1. Margarine (such as Earth Balance®) 3 tablespoons
2. Basil leaves, finely chopped 3
3. Fresh chives, finely chopped 2 bunches
4. Vegetable stock, or more if needed 6 cups
5. Onion, cubed 1
6. Tomato, cubed 1
7. Yukon Gold potatoes, cubed 3
8. Garlic powder 2 tablespoons
9. Onion Powder 2 tablespoons
10. Cayenne pepper 1 tablespoon
11. Ground cumin 1 tablespoon
12. Paprika 1 tablespoon
13. Salt and ground black pepper to taste 1 tablespoon
14. Garlic, minced 2 cloves
15. Chickpeas (garbanzo beans), drained and rinsed 1 (16 ounce) can
16. Arborio rice 2 cups

How to cook deliciously - Fusion Risotto Vegan

1 . Stage

Heat margarine in a pot over medium heat; cook and stir basil and chives until fragrant, 1 to 2 minutes.
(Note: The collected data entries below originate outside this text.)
(** One character of a JSON string under [ensure_ascii]. *)
Definition json_escape_char (c : char) : str :=
  if c =? 34 then [92; 34]
  else if c =? 92 then [92; 92]
  else if c =? 10 then [92; 110]
  else if c =? 13 then [92; 114]
  else if c =? 9 then [92; 116]
  else if c =? 8 then [92; 98]
  else if c =? 12 then [92; 102]
  else if (32 <=? c) && (c <=? 126) then [c]
  else if c <? 65536 then u_escape c
  else
    let n := c - 65536 in
    u_escape (55296 + (n / 1024) mod 1024) ++ u_escape (56320 + n mod 1024).

Definition json_str (s : str) : str :=
  [34] ++ flat_map json_escape_char s ++ [34].

(** [sep.join(parts)] *)
Fixpoint join (sep : str) (parts : list str) : str :=
  match parts with
  | [] => []
  | [p] => p
  | p :: ps => p ++ sep ++ join sep ps
  end.

(** [json.dumps] of a list of strings. *)
Definition json_dumps_list (l : list str) : str :=
  py "[" ++ join (py ", ") (map json_str l) ++ py "]".

(** [json.dumps] of a mapping from strings to strings. *)
Definition json_dumps_dict (d : dict) : str :=
  py "{"
  ++ join (py ", ") (map (fun kv => json_str kv.1 ++ py ": " ++ json_str kv.2) d)
  ++ py "}".

(** ** Data model *)

Module Template.
Record t : Type := mk {
  id : Z;
  name : str;
  content : str;
  variables : str;
  category : str;
  version : Z;
  created_at : str;
  updated_at : str
}.
End Template.

Module Document.
Record t : Type := mk {
  id : Z;
  template_id : Z;
  template_name : str;
  title : str;
  content : str;
  variables_used : str;
  fmt : str;
  status : str;
  created_at : str
}.
End Document.

Module ExportRecord.
Record t : Type := mk {
  id : Z;
  document_id : Z;
  export_path : str;
  export_format : str;
  file_size_bytes : Z;
  exported_at : str
}.
End ExportRecord.

(** The three tables of [_get_db], rows in insertion order. *)
Record database : Type := mk_database {
  templates : list Template.t;
  documents : list Document.t;
  export_records : list ExportRecord.t
}.

(** What the process takes from its surroundings: the home directory behind
    [DB_PATH] and [DOCS_DIR], as [str(Path.home())]; the interpreter's
    Unicode table that says which code points from 128 on are alphanumeric;
    and the file system's answer to the opening of a path for writing,
    which it refuses for a name that is too long, a directory that is not
    there or a missing permission. *)
Record process_env : Type := mk_env {
  home : str;
  uni_isalnum : char -> bool;
  fs_accepts : str -> bool
}.

(** The state an engine works on: the tables as the connection sees them,
    the tables as last committed, and the files by path. *)
Record world : Type := mk_world {
  env : process_env;
  conn : database;
  committed : database;
  files : gmap str (list N)
}.

Definition empty_database : database := mk_database [] [] [].

(** What [DocumentEngine()] finds on a fresh installation: the three
    tables just created, without rows, and whatever the disk holds. *)
Definition init_world (e : process_env) (fs : gmap str (list N)) : world :=
  mk_world e empty_database empty_database fs.

(** ** A state and exception monad for the engine's methods *)

Definition M (A : Type) : Type := world -> result A * world.

Definition ret {A} (a : A) : M A := fun w => (Ok a, w).
Definition raise {A} (e : exn) : M A := fun w => (Raise e, w).
Definition bind {A B} (m : M A) (k : A -> M B) : M B :=
  fun w =>
    match m w with
    | (Ok a, w') => k a w'
    | (Raise e, w') => (Raise e, w')
    end.

Notation "'let*' x ':=' m 'in' k" := (bind m (fun x => k))
  (at level 10, x pattern, m at level 100, k at level 200).
Notation "m ';;' k" := (bind m (fun _ => k))
  (at level 100, k at level 200, right associativity).

Definition get_conn : M database := fun w => (Ok (conn w), w).
Definition get_env : M process_env := fun w => (Ok (env w), w).
Definition set_conn (d : database) : M unit :=
  fun w => (Ok tt, mk_world (env w) d (committed w) (files w)).

(** [self._db.commit()] *)
Definition commit : M unit :=
  fun w => (Ok tt, mk_world (env w) (conn w) (conn w) (files w)).

(** The binding of an [int] parameter by [execute]: an integer outside
    the 64-bit range is refused before the statement runs. *)
Definition bind_int (n : Z) : M unit :=
  if ((- 2 ^ 63 <=? n) && (n <? 2 ^ 63))%Z then ret tt
  else raise OverflowError.

(** [path.write_text(body, encoding="utf-8")]: the file is opened for
    writing, which the file system may refuse, and then holds the bytes
    of the body. *)
Definition write_text (path : str) (body : str) : M unit :=
  fun w =>
    if fs_accepts (env w) path then
      (Ok tt, mk_world (env w) (conn w) (committed w)
                       (<[path := utf8_encode body]> (files w)))
    else (Raise (OSError path), w).

(** [path.stat().st_size] *)
Definition stat_size (path : str) : M Z :=
  fun w =>
    match files w !! path with
    | Some bytes => (Ok (Z.of_nat (length bytes)), w)
    | None => (Raise (FileNotFoundError path), w)
    end.

(** [cur.lastrowid] of an insert into an [AUTOINCREMENT] table from which
    nothing is ever deleted: one more than the largest row id. *)
Definition next_rowid (ids : list Z) : Z := (1 + foldr Z.max 0 ids)%Z.

(** [SELECT ... FROM templates WHERE name=?] then [fetchone()] *)
Definition select_template (name : str) : M (option Template.t) :=
  let* d := get_conn in
  ret (find (fun r => bool_decide (Template.name r = name)) (templates d)).

(** The [SET content=?, variables=?, category=?, version=?, updated_at=?]
    of the template update, on one row. *)
Definition set_template (content variables category : str) (ver : Z)
           (ts : str) (r : Template.t) : Template.t :=
  Template.mk (Template.id r) (Template.name r) content variables category
              ver (Template.created_at r) ts.

(** [UPDATE templates SET ... WHERE name=?] *)
Definition update_template (content variables category : str) (ver : Z)
           (ts name : str) : M unit :=
  let* d := get_conn in
  set_conn (mk_database
    (map (fun r =>
            if bool_decide (Template.name r = name)
            then set_template content variables category ver ts r
            else r) (templates d))
    (documents d) (export_records d)).

(** [INSERT INTO templates (name, content, variables, category, version,
    created_at, updated_at)]; returns [cur.lastrowid]. *)
Definition insert_template (name content variables category : str) (ver : Z)
           (created updated : str) : M Z :=
  let* d := get_conn in
  let rowid := next_rowid (map Template.id (templates d)) in
  set_conn (mk_database
    (templates d ++ [Template.mk rowid name content variables category ver
                                 created updated])
    (documents d) (export_records d)) ;;
  ret rowid.

(** [SELECT * FROM documents WHERE id=?] then [fetchone()], for an id that
    [execute] has bound ([bind_int]). *)
Definition select_document (doc_id : Z) : M (option Document.t) :=
  let* d := get_conn in
  ret (find (fun r => bool_decide (Document.id r = doc_id)) (documents d)).

(** [INSERT INTO documents (...)]; returns [cur.lastrowid]. *)
Definition insert_document (template_id : Z)
           (template_name title content variables_used fmt status created : str)
  : M Z :=
  let* d := get_conn in
  let rowid := next_rowid (map Document.id (documents d)) in
  set_conn (mk_database (templates d)
    (documents d ++ [Document.mk rowid template_id template_name title content
                                 variables_used fmt status created])
    (export_records d)) ;;
  ret rowid.

(** [INSERT INTO export_records (...)]; returns [cur.lastrowid]. *)
Definition insert_export_record (document_id : Z)
           (export_path export_format : str) (size : Z) (exported_at : str)
  : M Z :=
  let* d := get_conn in
  let rowid := next_rowid (map ExportRecord.id (export_records d)) in
  set_conn (mk_database (templates d) (documents d)
    (export_records d ++ [ExportRecord.mk rowid document_id export_path
                                          export_format size exported_at])) ;;
  ret rowid.

(** The [SET status='exported'] of the document update, on one row. *)
Definition set_exported (r : Document.t) : Document.t :=
  Document.mk (Document.id r) (Document.template_id r)
              (Document.template_name r) (Document.title r)
              (Document.content r) (Document.variables_used r)
              (Document.fmt r) (py "exported") (Document.created_at r).

(** [UPDATE documents SET status='exported' WHERE id=?] *)
Definition update_document_exported (doc_id : Z) : M unit :=
  let* d := get_conn in
  set_conn (mk_database (templates d)
    (map (fun r =>
            if bool_decide (Document.id r = doc_id) then set_exported r
            else r) (documents d))
    (export_records d)).

(** ** The engine *)

(** The text of [name] between its slashes. *)
Fixpoint split_slash (name : str) : list str :=
  match name with
  | [] => [[]]
  | c :: name' =>
      if c =? 47 then [] :: split_slash name'
      else match split_slash name' with
           | p :: ps => (c :: p) :: ps
           | [] => [[c]]
           end
  end.
(** * Enrichment pipelines of the lead-generation scripts

    A shallow embedding of the retrying, rate-limited enrichment pipelines
    found in [execution/validate_websites.py], [execution/check_gtm_adwords.py],
    [execution/analyze_pagespeed.py], [execution/find_emails.py] and
    [execution/outscraper_find_emails.py], with the conversions between
    leads and the rows of a sheet ([load_from_google_sheets],
    [execution/export_to_sheets.py]), together with the properties the
    specification states about them and further properties of the code.

    Conventions of the embedding:
    - a Python [str] is a [string] whose characters are the code points
      0..255 (Latin-1); [Py.strip] and [Py.lower] follow Python on that range;
    - a lead (a Python [dict]) is a [gmap string value];
    - the leads of a run are mutable objects shared between the lists the
      code builds; they live in a store (a list indexed by object number)
      and the lists hold object numbers;
    - the network, the clock and the thread pool are the environment: every
      function takes the outcome of each request as an oracle, the pool is
      the order in which [as_completed] hands back the futures;
    - times are in milliseconds; the clock moves in the pauses and while a
      request is out, by the stated amounts;
    - printing is left out, and so are the limits of the interpreter
      (recursion depth, memory). *)

From Stdlib Require Import ZArith Ascii String DecimalString Permutation Sorted.
From stdpp Require Import base list gmap strings sorting.
From Equations Require Import Equations.

Local Open Scope Z_scope.

(** ** Python primitives *)

Module Py.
Heat vegetable stock in a separate saucepan over medium-low heat; keep warm.

2 . Stage

Cook and stir onion, tomato, potatoes, garlic powder, onion powder, cayenne pepper, cumin, paprika, salt, and black pepper into chive mixture until onion is tender, about 6 minutes. Add garlic and chickpeas; cook until garlic is fragrant, 1 to 2 minutes. Stir rice into chickpea mixture; cook and stir until rice is coated and lightly toasted, 2 to 3 minutes.

3 . Stage

Stir warm vegetable stock, 1 cup at a time, into rice mixture, waiting until the broth is absorbed before adding next cup. Continue stirring rice and adding vegetable stock until rice is fully cooked, about 20 minutes.